[Records for this task]
== Segment start ==
(** The closure of the window, as far as the code follows it: while the
    window is open the ticks do nothing.  The tick that sees it closed
    clears the interval (set to 1000) and sends one status request; no
    later tick does anything, so this request is the only one.  If the
    request is answered and the answer says authenticated, the status
    becomes "syncing" and [performSync] posts the schedule; if it says
    not authenticated, the session ends in auth_failed without another
    request. *)
Theorem poll_closure s before after :
  timer s = Some 1000%float ->
  Forall (fun c => c = false) before ->
  let closedAt := runTicks schedule env (before ++ [true]) s in
  runTicks schedule env before s = s /\
  timer closedAt = None /\
  runTicks schedule env (before ++ true :: after) s = closedAt /\
  statusRequests (events closedAt) = statusRequests (events s) + 1 /\
  (forall checkRes checkData,
     authRecheck env = inr checkRes ->
     json checkRes = inr checkData ->
     if authenticated checkData
     then closedAt
          = performSync schedule env
              (setSyncStatus "syncing"
                 (emit (EvFetch (GET authUrl)) (clearInterval s))) /\
          events closedAt
          = events s ++ [EvClearInterval; EvFetch (GET authUrl);
                         EvFetch (POST syncUrl schedule)]
     else syncStatus closedAt = "auth_failed" /\
          events closedAt = events s ++ [EvClearInterval; EvFetch (GET authUrl)]).
Proof.
  intros Htimer Hopen closedAt.
  pose proof (runTicks_open before s Hopen) as Hbefore.
  assert (Hc : closedAt = pollTick schedule env true s).
  { unfold closedAt. rewrite runTicks_app, Hbefore. reflexivity. }
  pose proof (pollTick_closed s _ Htimer) as Htick.
  cbn zeta in Htick. rewrite <- Hc in Htick.
  set (s1 := emit (EvFetch (GET authUrl)) (clearInterval s)) in *.
  assert (Hev1 : events s1 = events s ++ [EvClearInterval; EvFetch (GET authUrl)]).
  { unfold s1. cbn [emit clearInterval events]. rewrite <- List.app_assoc. reflexivity. }
  destruct (performSync_events (setSyncStatus "syncing" s1))
    as (Hpe & Hpt & _).
  cbn [setSyncStatus events timer] in Hpe, Hpt.
  assert (Hnone : timer closedAt = None).
  { rewrite Htick. destruct (authRecheck env) as [err|checkRes]; [reflexivity|].
    destruct (json checkRes) as [err|checkData]; [reflexivity|].
    destruct (authenticated checkData); [rewrite Hpt|]; reflexivity. }
  split; [exact Hbefore|]. split; [exact Hnone|]. split; [|split].
  - change (before ++ true :: after) with (before ++ [true] ++ after).
    rewrite List.app_assoc, runTicks_app. fold closedAt.
    apply runTicks_idle, Hnone.
  - rewrite Htick. destruct (authRecheck env) as [err|checkRes].
    { cbn [reject events]. rewrite Hev1, statusRequests_app. reflexivity. }
    destruct (json checkRes) as [err|checkData].
    { cbn [reject events]. rewrite Hev1, statusRequests_app. reflexivity. }
    destruct (authenticated checkData).
    + rewrite Hpe, Hev1, !statusRequests_app.
      change (statusRequests [EvFetch (POST syncUrl schedule)]) with 0.
      change (statusRequests [EvClearInterval; EvFetch (GET authUrl)]) with 1. lia.
    + cbn [setSyncStatus events]. rewrite Hev1, statusRequests_app. reflexivity.
  - intros checkRes checkData Hr Hj. rewrite Htick, Hr, Hj.
    destruct (authenticated checkData).
    + split; [reflexivity|]. rewrite Hpe, Hev1, <- List.app_assoc. reflexivity.
    + split; [reflexivity|]. exact Hev1.
Qed.

(** If the follow-up request fails the callback rejects and nothing
    catches it: the status stays as it was. *)
Lemma pollTick_recheck_fails s ms err :
  timer s = Some ms ->
  authRecheck env = inl err ->
  pollTick schedule env true s
  = reject err (emit (EvFetch (GET authUrl)) (clearInterval s)) /\
  syncStatus (pollTick schedule env true s) = syncStatus s.
Proof.
  intros H Hr. rewrite (pollTick_closed _ _ H). cbn zeta. rewrite Hr.
  split; reflexivity.
Qed.

(** C8 fails on the code when the follow-up status request fails: the
    window is seen closed at the second tick, the interval is cleared and
    the one follow-up request is sent, but its rejection is not caught
    (the callback has no [try], unlike [handleSync] and [performSync]), so
    the session never reaches auth_failed and stays at "syncing". *)
Lemma poll_closure_followup_fails :
  timer (handleSync someSchedule offlinePage idle) = Some 1000%float /\
  timer (runTicks someSchedule offlinePage [false; true; true]
           (handleSync someSchedule offlinePage idle)) = None /\
  statusRequests (events (runTicks someSchedule offlinePage [false; true; true]
                            (handleSync someSchedule offlinePage idle))) = 2 /\
  unhandled (runTicks someSchedule offlinePage [false; true; true]
               (handleSync someSchedule offlinePage idle))
  = Some (Error "Failed to fetch") /\
  syncStatus (runTicks someSchedule offlinePage [false; true; true]
                (handleSync someSchedule offlinePage idle)) = "syncing"%string.
Proof. repeat split. Qed.

(** C9, as stated, fails: a success response whose body is not JSON ends
    in an error state, since the body is parsed before [res.ok] is
    looked at. *)
Lemma performSync_success_unparsed :
  syncResponse unparsedPage
  = inr {| status := 200; json := inl (Error "Unexpected end of JSON input") |} /\
  ok {| status := 200;
        json := inl (Error "Unexpected end of JSON input") : JsError + SyncData |}
  = true /\
  syncStatus (performSync someSchedule unparsedPage idle)
  = "error:Unexpected end of JSON input"%string /\
  syncStatus (performSync someSchedule unparsedPage idle) <> "success"%string.
Proof. repeat split; vm_compute; discriminate. Qed.

(** C9 (amended): [performSync] posts the schedule.  When the request is
    answered, status 401 gives auth_needed; otherwise the body is parsed
    first: a body that is not JSON gives "error:" with the message of the
    parse error, whatever the status; with a JSON body a success status
    gives "success" and any other status gives "error:" with the [detail]
    of the body. *)
Theorem performSync_outcomes s res :
  syncResponse env = inr res ->
  events (performSync schedule env s)
  = events s ++ [EvFetch (POST syncUrl schedule)] /\
  (status res = 401 -> syncStatus (performSync schedule env s) = "auth_needed"%string) /\
  (status res <> 401 -> forall data, json res = inr data ->
     (ok res = true -> syncStatus (performSync schedule env s) = "success"%string) /\
     (ok res = false ->
      syncStatus (performSync schedule env s)
      = ("error:" ++ display (detail data))%string)) /\
  (status res <> 401 -> forall err, json res = inl err ->
     syncStatus (performSync schedule env s) = ("error:" ++ message err)%string).
Proof.
  intros Hres. split; [apply performSync_events|].
  unfold performSync. rewrite Hres. split; [|split].
  - intros ->. reflexivity.
  - intros Hne data Hj. apply Nat.eqb_neq in Hne. rewrite Hne, Hj.
    split; intros ->; reflexivity.
  - intros Hne err Hj. apply Nat.eqb_neq in Hne. rewrite Hne, Hj. reflexivity.
Qed.

End Session.

(** ** The theorems of the orchestrator at sample sessions *)

Lemma popup_blocked_path_witness :
  syncStatus (handleSync someSchedule blockedPage idle) = "popup_blocked"%string /\
  events (handleSync someSchedule blockedPage idle)
  = [EvFetch (GET authUrl); EvWindowOpen "https://accounts.example/o/oauth2/auth"].
Proof.
  assert (Hne : "https://accounts.example/o/oauth2/auth"%string <> ""%string)
    by discriminate.
  pose proof (popup_blocked_path someSchedule blockedPage idle
                {| status := 200; json := inr needsAuth |} needsAuth
                "https://accounts.example/o/oauth2/auth"
                eq_refl eq_refl eq_refl eq_refl eq_refl eq_refl eq_refl Hne eq_refl)
    as (H1 & H2 & _).
  split; [exact H1|exact H2].
Defined.

Lemma no_url_goes_to_sync_witness :
  events (handleSync someSchedule noUrlPage idle)
  = [EvFetch (GET authUrl); EvFetch (POST syncUrl someSchedule)] /\
  syncStatus (handleSync someSchedule noUrlPage idle) = "success"%string.
Proof.
  pose proof (no_url_goes_to_sync someSchedule noUrlPage idle
                {| status := 200; json := inr signedOut |} signedOut
                eq_refl eq_refl eq_refl eq_refl eq_refl eq_refl eq_refl)
    as (H1 & H2 & _).
  split; [exact H2|]. rewrite H1. reflexivity.
Defined.

(** The window is open for two ticks and closed at the third; the user
    has not signed in. *)
Lemma poll_closure_witness :
  timer (handleSync someSchedule cancelledPage idle) = Some 1000%float /\
  timer (runTicks someSchedule cancelledPage [false; false; true; true]
           (handleSync someSchedule cancelledPage idle)) = None /\
  syncStatus (runTicks someSchedule cancelledPage [false; false; true; true]
                (handleSync someSchedule cancelledPage idle))
  = "auth_failed"%string /\
  statusRequests (events (runTicks someSchedule cancelledPage [false; false; true; true]
                            (handleSync someSchedule cancelledPage idle)))
  = 2.
Proof.
  assert (Htimer : timer (handleSync someSchedule cancelledPage idle)
                   = Some 1000%float) by reflexivity.
  assert (Hopen : Forall (fun c => c = false) [false; false])
    by (repeat constructor).
  pose proof (poll_closure someSchedule cancelledPage
                (handleSync someSchedule cancelledPage idle)
                [false; false] [true] Htimer Hopen)
    as (_ & H1 & H2 & H3 & H4).
  specialize (H4 {| status := 200; json := inr signedOut |} signedOut eq_refl eq_refl).
  cbn [authenticated signedOut] in H4. destruct H4 as [H4 _].
  change ([false; false] ++ [true; true]) with [false; false; true; true] in H2.
  rewrite H2.
  split; [exact Htimer|]. split; [exact H1|]. split; [exact H4|].
  rewrite H3. reflexivity.
Defined.

Lemma performSync_outcomes_witness :
  syncStatus (performSync someSchedule rejectedPage idle)
  = "error:No classes to sync"%string.
Proof.
  pose proof (performSync_outcomes someSchedule rejectedPage idle
                {| status := 422; json := inr {| detail := Some "No classes to sync" |} |}
                eq_refl) as (_ & _ & H & _).
  assert (Hne : 422 <> 401) by lia.
  destruct (H Hne _ eq_refl) as [_ H']. apply H'. reflexivity.
Defined.

(* ================================================================== *)
(** * Part III: further properties of the code *)
(* ================================================================== *)



(** ** More on [normalize] *)

Lemma wordsFrom_chars s b :
  wordsFrom b s = true ->
  forallb (fun c => isLowerAZ c || Ascii.eqb c " ") (list_ascii_of_string s) = true.
Proof.
  revert b. induction s as [|c r IH]; intros b H; simpl in *; [reflexivity|].
  destruct (isLowerAZ c); simpl; [apply (IH _ H)|].
  apply andb_prop in H as [H Hr]. apply andb_prop in H as [Hc _].
  rewrite Hc. apply (IH _ Hr).
Qed.

Lemma startsWith_cons c r a p :
  startsWith (String c r) (String a p) = Ascii.eqb a c && startsWith r p.
Proof. unfold startsWith. simpl. destruct (Ascii.eqb a c); reflexivity. Qed.

Lemma includes_cons c r p :
  includes (String c r) p = startsWith (String c r) p || includes r p.
Proof. reflexivity. Qed.

Lemma spaced_no_double_space s b :
  spaced b s = true -> includes s "  " = false.
Proof.
  revert b. induction s as [|c r IH]; intros b H; [reflexivity|].
  rewrite includes_cons, startsWith_cons. simpl in H.
  destruct (isLowerAZ c) eqn:Hl.
  - rewrite (IH _ H), orb_false_r.
    destruct (Ascii.eqb " " c) eqn:E; [|reflexivity].
    apply Ascii.eqb_eq in E. subst c. discriminate Hl.
  - apply andb_prop in H as [H Hr]. apply andb_prop in H as [Hc _].
    apply space_eqb in Hc. subst c. rewrite (IH _ Hr), orb_false_r.
    destruct r as [|c' r']; [reflexivity|].
    rewrite startsWith_cons. simpl in Hr.
    destruct (Ascii.eqb " " c') eqn:E; [|reflexivity].
    apply Ascii.eqb_eq in E. subst c'. discriminate Hr.
Qed.

Lemma splitFrom_cons b s : exists t ts, splitFrom b s = t :: ts.
Proof.
  revert b. induction s as [|c r IH]; intros b; simpl; [eauto|].
  destruct (isSpace c).
  - destruct b; [apply IH|eauto].
  - destruct (IH false) as (t & ts & E). rewrite E. eauto.
Qed.

Lemma splitFrom_after_letter c r :
  isSpace c = false -> splitFrom true (String c r) = splitFrom false (String c r).
Proof. intros H. simpl. rewrite H. reflexivity. Qed.

(** The pieces of a string of words: only the first can be empty, and
    only when the string does not begin with a word. *)
Lemma wordsFrom_split s : forall b,
  wordsFrom b s = true ->
  exists t ts, splitFrom false s = t :: ts /\
    Forall (fun p => 1 <= String.length p) ts /\
    (b = true -> 1 <= String.length t).
Proof.
  induction s as [|c r IH]; intros b H; simpl in *.
  - exists "", []. repeat split; [constructor|]. intros ->. discriminate H.
  - destruct (isLowerAZ c) eqn:Hl.
    + rewrite (lower_not_space c Hl).
      destruct (IH false H) as (t & ts & E & Hts & _). rewrite E.
      exists (String c t), ts. repeat split; [exact Hts|]. intros _. simpl. lia.
    + apply andb_prop in H as [H Hr]. apply andb_prop in H as [Hc Hb].
      apply space_eqb in Hc. subst c. change (isSpace " ") with true. cbv iota.
      destruct (IH true Hr) as (t & ts & E & Hts & Ht).
      exists "", (t :: ts). split.
      * f_equal. destruct r as [|c' r']; [discriminate Hr|].
        rewrite splitFrom_after_letter; [exact E|].
        simpl in Hr. destruct (isLowerAZ c') eqn:Hl'; [apply lower_not_space, Hl'|].
        rewrite andb_false_r in Hr. discriminate Hr.
      * split; [constructor; [apply Ht; reflexivity|exact Hts]|].
        intros ->. discriminate Hb.
Qed.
== Segment end ==
[Work instruction] Everything above from the line containing "destruct (authenticated checkData);" down to the line containing "- rewrite Htick." should be copied exactly, both end lines included, and nothing else.

[Solution to this problem]
    destruct (authenticated checkData); [rewrite Hpt|]; reflexivity. }
  split; [exact Hbefore|]. split; [exact Hnone|]. split; [|split].
  - change (before ++ true :: after) with (before ++ [true] ++ after).
    rewrite List.app_assoc, runTicks_app. fold closedAt.
    apply runTicks_idle, Hnone.
  - rewrite Htick. destruct (authRecheck env) as [err|checkRes].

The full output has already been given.